The Water Mirror by Kai Meyer

In case you haven’t figured it out yet I have rather eclectic tastes. I love to read a broad range of subjects and genres. I enjoy everything from history, politics, and philosophy to literature, theology, and sports. I enjoy reading practically every type of fiction from literary novels and classic literature to crime fiction, spy thrillers, and fantasy. I also enjoy reading books loosely categorized as young adult (YA) fiction. In particular I enjoy young adult fantasy fiction. I am not sure how this came about, maybe it was the Harry Potter phenomenon that reminded me how much I enjoyed these type of books when I was younger. Given their recent surge in popularity and success I thought it might be fun to see what the kids are reading these days. Plus, they are light relaxing reads.

In this vein, I decided to check out a work that was very successful in Europe and was generating some buzz here in the states. The Water Mirror: Dark Reflections is the first book in a series by German author Kai Meyer. Meyer is an internationally renowned author of novels for both adults and YA, but this is his first book published in the U.S. It was a best seller in Europe and has been translated into fourteen languages around the world. The American release is by Margaret K. McElderry Books (a Simon and Schuster imprint) and is translated by Elizabeth D. Crawford.

The Water Mirror is set in the canals and palazzos of turn of the century Venice. But this is not exactly the Venice of our world. Instead, it is an alternate world where magic and mystery abound. There are mermaids – with large mouths full of sharp teeth – that swim in the canals and stone lions that patrol the bridges. And the Egyptian army, led my a terrible magician who controls an army of mummies, has laid siege to Venice. The only thing protecting the vulnerable city is a mystical force known as the Flowing Queen.

With this as a setting the story focuses on the orphans Merle and Junipa who are apprenticed to a magical mirror maker. Magic flows around Merle and Junipa as well. Merle, whose parents abandoned her in a basket in the canals, has a hand mirror that has magical qualities. The magician Arcimboldo to whom they are apprenticed fashions magical glasses for the blind Junipa which give her a sort of sight. As the lowest on the apprentice totem poll the girls learn little about the true magical qualities of the mirrors nor do they know much about their master.

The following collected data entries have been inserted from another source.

(* ===== verification/GoHeap.v ===== *)
(** * GoHeap: slices that share their backing arrays

    Most components only read the bytes of a slice, and are modelled with lists.
    Code whose effect depends on two slices sharing an array ([append] within the
    capacity writes in place) is modelled with this heap.  The size [append] gives
    to a new array is not fixed by the language: [grow] is a parameter. *)

From stdpp Require Import base option list gmap tactics.
From S2P Require Import Prelude.

(** A slice header: the array, the first byte, the length and the capacity. *)
Record gslice := mkSlice { s_arr : nat; s_off : nat; s_len : nat; s_cap : nat }.

(** The arrays, and the name of the next one. *)
Record heap := mkHeap { h_arrays : gmap nat (list Z); h_next : nat }.

Definition array (h : heap) (a : nat) : list Z := default [] (h_arrays h !! a).

(** The bytes of a slice. *)
Definition read (h : heap) (s : gslice) : list Z :=
  take (s_len s) (drop (s_off s) (array h (s_arr s))).

(** [overwrite l i bs]: the bytes of [l] from [i] on replaced by [bs]. *)
Definition overwrite (l : list Z) (i : nat) (bs : list Z) : list Z :=
  take i l ++ bs ++ drop (i + length bs) l.

Definition write_at (h : heap) (a i : nat) (bs : list Z) : heap :=
  mkHeap (<[a := overwrite (array h a) i bs]> (h_arrays h)) (h_next h).

(** [append(s, bs...)]. *)
Definition append (grow : nat -> nat -> nat) (h : heap) (s : gslice) (bs : list Z)
    : heap * gslice :=
  let n := (s_len s + length bs)%nat in
  if decide (n <= s_cap s)%nat then
    (write_at h (s_arr s) (s_off s + s_len s) bs, mkSlice (s_arr s) (s_off s) n (s_cap s))
  else
    let cap := grow (s_cap s) n in
    (mkHeap (<[h_next h := read h s ++ bs ++ replicate (cap - n) 0]> (h_arrays h))
       (S (h_next h)),
     mkSlice (h_next h) 0 n cap).

(** [s[lo:]]: the window keeps the capacity behind it. *)
Definition reslice_from {E} (s : gslice) (lo : Z) : outcome E gslice :=
  if (0 <=? lo) && (lo <=? Z.of_nat (s_len s)) then
    let n := Z.to_nat lo in
    Ret (mkSlice (s_arr s) (s_off s + n) (s_len s - n) (s_cap s - n))
  else Panic.

(** [s[:hi]]: up to the capacity. *)
Definition reslice_to {E} (s : gslice) (hi : Z) : outcome E gslice :=
  if (0 <=? hi) && (hi <=? Z.of_nat (s_cap s)) then
    Ret (mkSlice (s_arr s) (s_off s) (Z.to_nat hi) (s_cap s))
  else Panic.

(** ** Big-endian integers *)

Definition be64 (v : Z) : list Z :=
  map (fun k => Z.shiftr v k mod 256) [56; 48; 40; 32; 24; 16; 8; 0].

(** [binary.BigEndian.Uint64(b)]: it panics on fewer than eight bytes. *)
Definition Uint64 {E} (b : list Z) : outcome E Z :=
  match b with
  | b0 :: b1 :: b2 :: b3 :: b4 :: b5 :: b6 :: b7 :: _ =>
    Ret (Z.lor b7 (Z.lor (Z.shiftl b6 8) (Z.lor (Z.shiftl b5 16) (Z.lor (Z.shiftl b4 24)
      (Z.lor (Z.shiftl b3 32) (Z.lor (Z.shiftl b2 40) (Z.lor (Z.shiftl b1 48)
         (Z.shiftl b0 56))))))))
  | _ => Panic
  end.

(** [binary.BigEndian.PutUint64(b, v)]. *)
Definition PutUint64 {E} (h : heap) (s : gslice) (v : Z) : outcome E heap :=
  if decide (8 <= s_len s)%nat then Ret (write_at h (s_arr s) (s_off s) (be64 v)) else Panic.

(** ** Facts *)

Lemma be64_length v : length (be64 v) = 8%nat.
Proof. done. Qed.

Lemma be64_bytes v : is_bytes (be64 v).
Proof. apply Forall_map, Forall_forall. intros k _. apply Z.mod_pos_bound. lia. Qed.

(** The number a big-endian byte string stands for. *)
Definition be_val (l : list Z) : Z := foldl (fun acc b => acc * 256 + b) 0 l.

Lemma lor_byte a b : is_byte a -> Z.lor a (Z.shiftl b 8) = b * 256 + a.
Proof.
  intros Ha. unfold is_byte in Ha. pose proof (Z.add_lor_land a (Z.shiftl b 8)) as H.
  assert (Hl : Z.land a (Z.shiftl b 8) = 0).
  { apply Z.bits_inj'. intros i Hi. rewrite Z.land_spec, Z.bits_0.
    destruct (Z.lt_ge_cases i 8); [by rewrite Z.shiftl_spec_low, andb_false_r by lia|].
    rewrite <- (Z.mod_small a (2 ^ 8)) by lia. by rewrite Z.mod_pow2_bits_high by lia. }
  rewrite Hl in H. rewrite Z.shiftl_mul_pow2 in H |- * by lia. change (2 ^ 8) with 256 in *. lia.
Qed.

Lemma Uint64_val {E} l rest :
  is_bytes l -> length l = 8%nat -> Uint64 (E:=E) (l ++ rest) = Ret (be_val l).
Proof.
  intros Hb Hl. do 8 (destruct l as [|? l]; [discriminate|]). destruct l; [|discriminate].
  unfold is_bytes in Hb. rewrite !list.Forall_cons in Hb.
  destruct Hb as (H0 & H1 & H2 & H3 & H4 & H5 & H6 & H7 & _).
  cbn [app Uint64]. f_equal. unfold be_val. cbn [foldl].
  rewrite <- !lor_byte, !Z.shiftl_lor, !Z.shiftl_shiftl by (done || lia).
  rewrite Z.shiftl_0_l, Z.lor_0_r. done.
Qed.

Lemma be_val_be64 v : is_u64 v -> be_val (be64 v) = v.
Proof.
  intros Hv. unfold is_u64, two64 in Hv.
  assert (Hs : forall k j, 0 <= k -> j = k + 8 ->
    Z.shiftr v j * 256 + Z.shiftr v k mod 256 = Z.shiftr v k).
  { intros k j Hk ->. rewrite <- Z.shiftr_shiftr by lia. rewrite (Z.shiftr_div_pow2 _ 8) by lia.
    change (2 ^ 8) with 256. pose proof (Z.div_mod (Z.shiftr v k) 256). lia. }
  unfold be_val, be64. cbn [map foldl].
  rewrite (Z.mod_small (Z.shiftr v 56) 256).
  2: { rewrite Z.shiftr_div_pow2 by lia. split; [apply Z.div_pos; lia|].
       apply Z.div_lt_upper_bound; lia. }
  rewrite Z.mul_0_l, Z.add_0_l, (Hs 48), (Hs 40), (Hs 32), (Hs 24), (Hs 16), (Hs 8), (Hs 0) by lia.
  apply Z.shiftr_0_r.
Qed.

Lemma compare_digit a b x y :
  is_byte x -> is_byte y ->
  (a * 256 + x ?= b * 256 + y) = match a ?= b with Eq => x ?= y | c => c end.
Proof.
  unfold is_byte. intros. destruct (Z.compare_spec a b) as [->| |].
  - apply Z.add_compare_mono_l.
  - apply Z.compare_lt_iff. lia.
  - apply Z.compare_gt_iff. lia.
Qed.

(** Big-endian strings of one length compare as the numbers. *)
Lemma be_val_compare_acc l1 : forall l2 a b,
  is_bytes l1 -> is_bytes l2 -> length l1 = length l2 ->
  (foldl (fun acc b => acc * 256 + b) a l1 ?= foldl (fun acc b => acc * 256 + b) b l2) =
    match a ?= b with Eq => bytes_compare l1 l2 | c => c end.
Proof.
  induction l1 as [|x l1 IH]; intros [|y l2] a b H1 H2 Hl; cbn [foldl length] in *; try done.
  - by destruct (a ?= b).
  - apply list.Forall_cons in H1 as [Hx H1]. apply list.Forall_cons in H2 as [Hy H2].
    rewrite IH by (done || lia). rewrite compare_digit by done.
    by destruct (a ?= b).
Qed.

Lemma be_val_compare l1 l2 :
  is_bytes l1 -> is_bytes l2 -> length l1 = length l2 ->
  (be_val l1 ?= be_val l2) = bytes_compare l1 l2.
Proof. intros. unfold be_val. by rewrite be_val_compare_acc. Qed.

Lemma be64_compare v w :
  is_u64 v -> is_u64 w -> bytes_compare (be64 v) (be64 w) = (v ?= w).
Proof.
  intros. rewrite <- be_val_compare by (done || apply be64_bytes). by rewrite !be_val_be64.
Qed.

Lemma be_val_range_acc l : forall a,
  is_bytes l ->
  a * 256 ^ len l <= foldl (fun acc b => acc * 256 + b) a l < (a + 1) * 256 ^ len l.
Proof.
  induction l as [|x l IH]; intros a Hb; cbn [foldl].
  - change (len []) with 0. lia.
  - apply list.Forall_cons in Hb as [Hx Hb]. unfold is_byte in Hx. specialize (IH (a * 256 + x) Hb).
    rewrite len_cons, Z.pow_add_r by (pose proof (len_nonneg l); lia).
    assert (0 < 256 ^ len l) by (apply Z.pow_pos_nonneg; [lia|apply len_nonneg]). nia.
Qed.

Lemma be_val_range l : is_bytes l -> length l = 8%nat -> is_u64 (be_val l).
Proof.
  intros Hb Hl. pose proof (be_val_range_acc l 0 Hb) as H. unfold len in H. rewrite Hl in H.
  unfold is_u64, two64. change (256 ^ Z.of_nat 8) with 18446744073709551616 in H. unfold be_val. lia.
Qed.

Lemma be64_be_val l : is_bytes l -> length l = 8%nat -> be64 (be_val l) = l.
Proof.
  intros Hb Hl. apply bytes_compare_eq.
  rewrite <- be_val_compare by (done || apply be64_bytes).
  rewrite be_val_be64 by (by apply be_val_range). apply Z.compare_refl.
Qed.

Lemma Uint64_be64 {E} v rest : is_u64 v -> Uint64 (E:=E) (be64 v ++ rest) = Ret v.
Proof.
  intros. rewrite Uint64_val by (done || apply be64_bytes). by rewrite be_val_be64.
Qed.

Lemma Uint64_be64_exact {E} v : is_u64 v -> Uint64 (E:=E) (be64 v) = Ret v.
Proof. intros Hv. rewrite <- (app_nil_r (be64 v)). by apply Uint64_be64. Qed.

(** ** The heap *)

(** A slice inside an allocated array. *)
Record slice_wf (h : heap) (s : gslice) : Prop := {
  sw_len : (s_len s <= s_cap s)%nat;
  sw_cap : (s_off s + s_cap s <= length (array h (s_arr s)))%nat;
  sw_arr : (s_arr s < h_next h)%nat;
}.

Lemma read_length h s : slice_wf h s -> length (read h s) = s_len s.
Proof. intros [? ? ?]. unfold read. rewrite length_take, length_drop. lia. Qed.

Lemma array_write h a i bs a' :
  array (write_at h a i bs) a' = if decide (a' = a) then overwrite (array h a) i bs else array h a'.
Proof.
  unfold array, write_at. cbn [h_arrays]. case_decide as Ha.
  - subst. by rewrite lookup_insert_eq.
  - by rewrite lookup_insert_ne.
Qed.

Lemma overwrite_length l i bs :
  (i + length bs <= length l)%nat -> length (overwrite l i bs) = length l.
Proof. intros. unfold overwrite. rewrite !length_app, length_take, length_drop. lia. Qed.

(** A window of an overwritten list: inside the window, and outside it. *)
Lemma overwrite_inside l o n i bs :
  (i + length bs <= n)%nat -> (o + n <= length l)%nat ->
  take n (drop o (overwrite l (o + i) bs)) = overwrite (take n (drop o l)) i bs.
Proof.
  intros Hi Ho. apply list_eq. intros k. unfold overwrite.
  destruct (decide (k < n)%nat) as [Hk|Hk].
  2: { rewrite !lookup_ge_None_2; [done|..];
         rewrite ?length_app, ?length_take, ?length_drop, ?length_take, ?length_drop; lia. }
  rewrite lookup_take_lt, lookup_drop by done.
  destruct (decide (k < i)%nat) as [H1|H1].
  { rewrite !lookup_app_l by (rewrite ?length_take, ?length_drop; lia).
    by rewrite !lookup_take_lt, lookup_drop by lia. }
  rewrite (lookup_app_r (take (o + i) l)) by (rewrite length_take; lia).
  rewrite (lookup_app_r (take i _)) by (rewrite !length_take, length_drop; lia).
  rewrite !length_take, length_drop.
  replace (o + k - (o + i) `min` length l)%nat with (k - i)%nat by lia.
  replace (k - i `min` (n `min` (length l - o)))%nat with (k - i)%nat by lia.
  destruct (decide (k - i < length bs)%nat) as [H2|H2]; [by rewrite !lookup_app_l by lia|].
  rewrite !(lookup_app_r bs), !lookup_drop by lia. rewrite lookup_take_lt, lookup_drop by lia.
  f_equal. lia.
Qed.

Lemma overwrite_outside l o n i bs :
  (i + length bs <= length l)%nat -> (o + n <= i \/ i + length bs <= o)%nat ->
  take n (drop o (overwrite l i bs)) = take n (drop o l).
Proof.
  intros Hi Ho. apply list_eq. intros k.
  destruct (decide (k < n)%nat) as [Hk|Hk]; [|by rewrite !lookup_take_ge by lia].
  rewrite !lookup_take_lt, !lookup_drop by lia. unfold overwrite. destruct Ho.
  - rewrite lookup_app_l by (rewrite length_take; lia). by rewrite lookup_take_lt by lia.
  - rewrite !lookup_app_r by (rewrite ?length_take; lia). rewrite lookup_drop, length_take.
    f_equal. lia.
Qed.

(** [x] does not reach into the spare capacity of [s]. *)
Definition apart (s x : gslice) : Prop :=
  s_arr x <> s_arr s \/ (s_off x + s_len x <= s_off s + s_len s)%nat
  \/ (s_off s + s_cap s <= s_off x)%nat.

(** [s'] lies where [s] lies, or in an array allocated after [h]. *)
Definition tail_of (h : heap) (s s' : gslice) : Prop :=
  s_arr s' = s_arr s /\ s_off s' = s_off s /\ s_cap s' = s_cap s \/ (h_next h <= s_arr s')%nat.

Lemma write_wf h a i bs x :
  (i + length bs <= length (array h a))%nat -> slice_wf h x -> slice_wf (write_at h a i bs) x.
Proof.
  intros Hi [H1 H2 H3]. split; [done| |done]. rewrite array_write.
  case_decide as Ha; [|done]. rewrite overwrite_length by done. by rewrite <- Ha.
Qed.

Lemma write_inside h s i bs :
  slice_wf h s -> (i + length bs <= s_len s)%nat ->
  read (write_at h (s_arr s) (s_off s + i) bs) s = overwrite (read h s) i bs.
Proof.
  intros [H1 H2 H3] Hi. unfold read. rewrite array_write, decide_True by done.
  apply overwrite_inside; lia.
Qed.

(** Writing behind the first [s_len s] bytes of [s'] leaves slices apart from [s]. *)
Lemma write_frame h0 h s s' x i bs :
  tail_of h0 s s' -> slice_wf h s' -> apart s x -> (s_arr x < h_next h0)%nat ->
  (s_len s <= i)%nat -> (i + length bs <= s_cap s')%nat ->
  read (write_at h (s_arr s') (s_off s' + i) bs) x = read h x.
Proof.
  intros Ht [H1 H2 H3] Hx Hn Hi Hc. unfold read. rewrite array_write.
  case_decide as Ha; [|done]. rewrite Ha. apply overwrite_outside; [lia|].
  destruct Ht as [(Hsa & Hso & Hsc)|Hf]; [|lia]. destruct Hx as [Hx|Hx]; [congruence|lia].
Qed.

Section Append.
Context (grow : nat -> nat -> nat).
Hypothesis grow_enough : forall c n, (n <= grow c n)%nat.

Lemma append_spec h s bs h' s' :
  slice_wf h s -> append grow h s bs = (h', s') ->
  slice_wf h' s' /\ read h' s' = read h s ++ bs /\ s_len s' = (s_len s + length bs)%nat
    /\ tail_of h s s' /\ (h_next h <= h_next h')%nat.
Proof.
  intros Hs. pose proof Hs as [H1 H2 H3]. unfold append. case_decide as Hc; intros [= <- <-].
  - split_and!; [| |done|left; done|done].
    + apply (write_wf h (s_arr s)); [lia|]. by split.
    + pose proof (write_inside h (mkSlice (s_arr s) (s_off s) (s_len s + length bs) (s_cap s))
        (s_len s) bs ltac:(by split) ltac:(done)) as Hw.
      cbn [s_arr s_off] in Hw. rewrite Hw. unfold overwrite, read. cbn [s_len s_off s_arr].
      rewrite take_take, (drop_ge (take _ _)), app_nil_r by (rewrite length_take; lia).
      do 2 f_equal. lia.
  - pose proof (grow_enough (s_cap s) (s_len s + length bs)) as Hg.
    pose proof (read_length h s Hs) as Hl.
    assert (Ha : array (mkHeap (<[h_next h := read h s ++ bs
        ++ replicate (grow (s_cap s) (s_len s + length bs) - (s_len s + length bs)) 0]>
        (h_arrays h)) (S (h_next h))) (h_next h)
      = read h s ++ bs
        ++ replicate (grow (s_cap s) (s_len s + length bs) - (s_len s + length bs)) 0).
    { unfold array. cbn [h_arrays]. by rewrite lookup_insert_eq. }
    split_and!; [| |done|right; cbn; lia|cbn; lia].
    + split; cbn [s_len s_cap s_off s_arr h_next]; [lia| |lia].
      rewrite Ha, !length_app, length_replicate, Hl. lia.
    + unfold read at 1. cbn [s_len s_off s_arr]. rewrite Ha, drop_0, app_assoc.
      apply take_app_length'. rewrite length_app, Hl. done.
Qed.

Lemma append_frame h s bs h' s' x :
  slice_wf h s -> append grow h s bs = (h', s') -> slice_wf h x -> apart s x ->
  read h' x = read h x /\ slice_wf h' x.
Proof.
  intros Hs Ha Hx Hap. pose proof Hs as [H1 H2 H3]. pose proof Hx as [X1 X2 X3].
  unfold append in Ha. case_decide as Hc; injection Ha as <- <-.
  - split; [|apply write_wf; [lia|done]].
    apply (write_frame h h s s); [by left|done|done|done|lia|lia].
  - assert (Hna : forall l, array (mkHeap (<[h_next h := l]> (h_arrays h)) (S (h_next h))) (s_arr x)
                            = array h (s_arr x)).
    { intros l. unfold array. cbn [h_arrays]. rewrite lookup_insert_ne by lia. done. }
    split; [unfold read; by rewrite Hna|]. split; [done|by rewrite Hna|cbn; lia].
Qed.

End Append.

(** [binary.BigEndian.PutUint64(s[i:], v)]. *)
Lemma put_at {E} h s i v :
  (i + 8 <= s_len s)%nat ->
  (let! w := reslice_from s (Z.of_nat i) in PutUint64 (E:=E) h w v)
    = Ret (write_at h (s_arr s) (s_off s + i) (be64 v)).
Proof.
  intros Hi. unfold reslice_from. zcmp; try lia. cbn [andb]. rewrite Nat2Z.id.
  unfold PutUint64. cbn [s_len s_arr s_off]. by rewrite decide_True by lia.
Qed.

The plot picks up when Merle sets off on an adventure with Serafin, a boy from a rival magic shop across the canal that she is finds herself attracted to despite, or maybe because of, the rivalry. In search of this adventure Serafin reveals some of the mysterious qualities of the city to Merle. In the course of this adventure, the two adolescents overhear a traitorous plot to turn the city over to the Egyptians by capturing the Flowing Queen. Through a series of twists and turns Merle finds herself fleeing the city guards and on a quest to save the Flowing Queen and thus ultimately the city itself.

The Water Mirror is an imaginative and intriguing start to a fantasy series. There is a dark and melancholy tone that matches the setting of Venice with its damp alleys and shadows. Everything is not quite what it seems and danger lurks behind every turn. The magical creatures along with the mystical history and nature of Venice (with other worldly characteristics only hinted at) make a great backdrop for the story.

Merle is a rather stock character for these type of stories: an nervous but precocious orphan who wonders what her life will bring gets caught up in a cause bigger than her self and is forced to face her destiny. It probably isn’t fair but it is hard not to see her in the Harry Potter mode: orphan with a magical destiny. The other characters aren’t particularly well, or deeply, drawn either but this is often an obvious limit of YA. But the characters are interesting enough to keep the story going and the reader intrigued.

In fact, the strength of this book is the way it lays out the background and sketches the characters as a way to introduce the series. In my opinion it doesn’t make a great stand alone story because the plot meanders a bit and the characters are all left a little fuzzy. But as the first in a series it holds promise because of its imaginative setting and magical creatures. You want to keep reading to learn more about what or who the Flowing Queen is; to understand more about the history of the stone lions and the Ancient Traitor; to find out the fate of the mermaids; to figure out what exactly the “porous” nature of mystical Venice entails and what impact it might have.

Meyer has set the stage for a fascinating series, but in order for it to rise above mere interesting he will have to deliver a deeper story than what has been introduced so far. The Venice of the Water Mirror is a world the reader wants to know more about and its inhabitants are characters that we want to understand better. There are a lot of threads that will need to be tied together in oder to produce a satisfying whole.

Nevertheless, The Water Mirror has certainly captured my attention and I look forward to reading the future books in the series as they are released.

Kevin Holtsberry
I work in communications and public affairs. I try to squeeze in as much reading as I can while still spending time with my wife and two kids (and cheering on the Pittsburgh Steelers and Michigan Wolverines during football season).